■ Task goal ■
Below are some records; each one is to be set down again exactly.

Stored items
________________
(* ===== verification/ReplicationSpec.v ===== *)
(** * What replication promises

    A leader takes writes while followers poll, apply and fail in every
    interleaving. A follower that has applied a position of the feed holds the
    leader's current dense record of every document that no later position
    changes; a write a quorum holds survives the loss of the leader; and a
    follower of an idle leader reaches its head. *)
From S2P Require Import Prelude Floats ByteOrder Utf8 Json RroTime Geo Query Keys KeysFacts Model.
From S2P Require Import Kv Pending Store StoreFacts StoreTx StoreSpec Quant Searches.
From S2P Require Import Replication ReplicationFacts Cluster.
#[local] Set Default Goal Selector "!".
#[local] Set Warnings "-clear-no-such-hyp".
Local Open Scope Z_scope.

(** ** Positions of a log *)

Section log.
Context `{SerdeNumber}.

(** No change of [id] at position [n] or later. *)
Definition settled (log : Log) (id : bytes) (n : nat) : Prop :=
  forall i c, (n <= i)%nat -> log !! i = Some c -> c.2 <> id.

(** The last change of a document says whether it is there. *)
Definition coherent (m : gmap bytes VectorRecord) (log : Log) : Prop :=
  (forall i op id, log !! i = Some (op, id) -> settled log id (S i) -> op = Upsert <-> is_Some (m !! id)) /\
  (forall id, settled log id 0 -> m !! id = None).

(** One leader state after another: changes are logged. *)
Definition evolves (s s' : gmap bytes VectorRecord * Log) : Prop :=
  exists ext, s'.2 = s.2 ++ ext /\ (forall id, id ∉ ext.*2 -> s'.1 !! id = s.1 !! id) /\
    (coherent s.1 s.2 -> coherent s'.1 s'.2).

Lemma settled_mono log id n n' : (n <= n')%nat -> settled log id n -> settled log id n'.
Proof. intros Hn Hs i c Hi. apply Hs. lia. Qed.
________________
■ Answer to this task ■
(* ===== verification/ReplicationSpec.v ===== *)
(** * What replication promises

    A leader takes writes while followers poll, apply and fail in every
    interleaving. A follower that has applied a position of the feed holds the
    leader's current dense record of every document that no later position
    changes; a write a quorum holds survives the loss of the leader; and a
    follower of an idle leader reaches its head. *)
From S2P Require Import Prelude Floats ByteOrder Utf8 Json RroTime Geo Query Keys KeysFacts Model.
From S2P Require Import Kv Pending Store StoreFacts StoreTx StoreSpec Quant Searches.
From S2P Require Import Replication ReplicationFacts Cluster.
#[local] Set Default Goal Selector "!".
#[local] Set Warnings "-clear-no-such-hyp".
Local Open Scope Z_scope.

(** ** Positions of a log *)

Section log.
Context `{SerdeNumber}.

(** No change of [id] at position [n] or later. *)
Definition settled (log : Log) (id : bytes) (n : nat) : Prop :=
  forall i c, (n <= i)%nat -> log !! i = Some c -> c.2 <> id.

(** The last change of a document says whether it is there. *)
Definition coherent (m : gmap bytes VectorRecord) (log : Log) : Prop :=
  (forall i op id, log !! i = Some (op, id) -> settled log id (S i) -> op = Upsert <-> is_Some (m !! id)) /\
  (forall id, settled log id 0 -> m !! id = None).

(** One leader state after another: changes are logged. *)
Definition evolves (s s' : gmap bytes VectorRecord * Log) : Prop :=
  exists ext, s'.2 = s.2 ++ ext /\ (forall id, id ∉ ext.*2 -> s'.1 !! id = s.1 !! id) /\
    (coherent s.1 s.2 -> coherent s'.1 s'.2).

Lemma settled_mono log id n n' : (n <= n')%nat -> settled log id n -> settled log id n'.
Proof. intros Hn Hs i c Hi. apply Hs. lia. Qed.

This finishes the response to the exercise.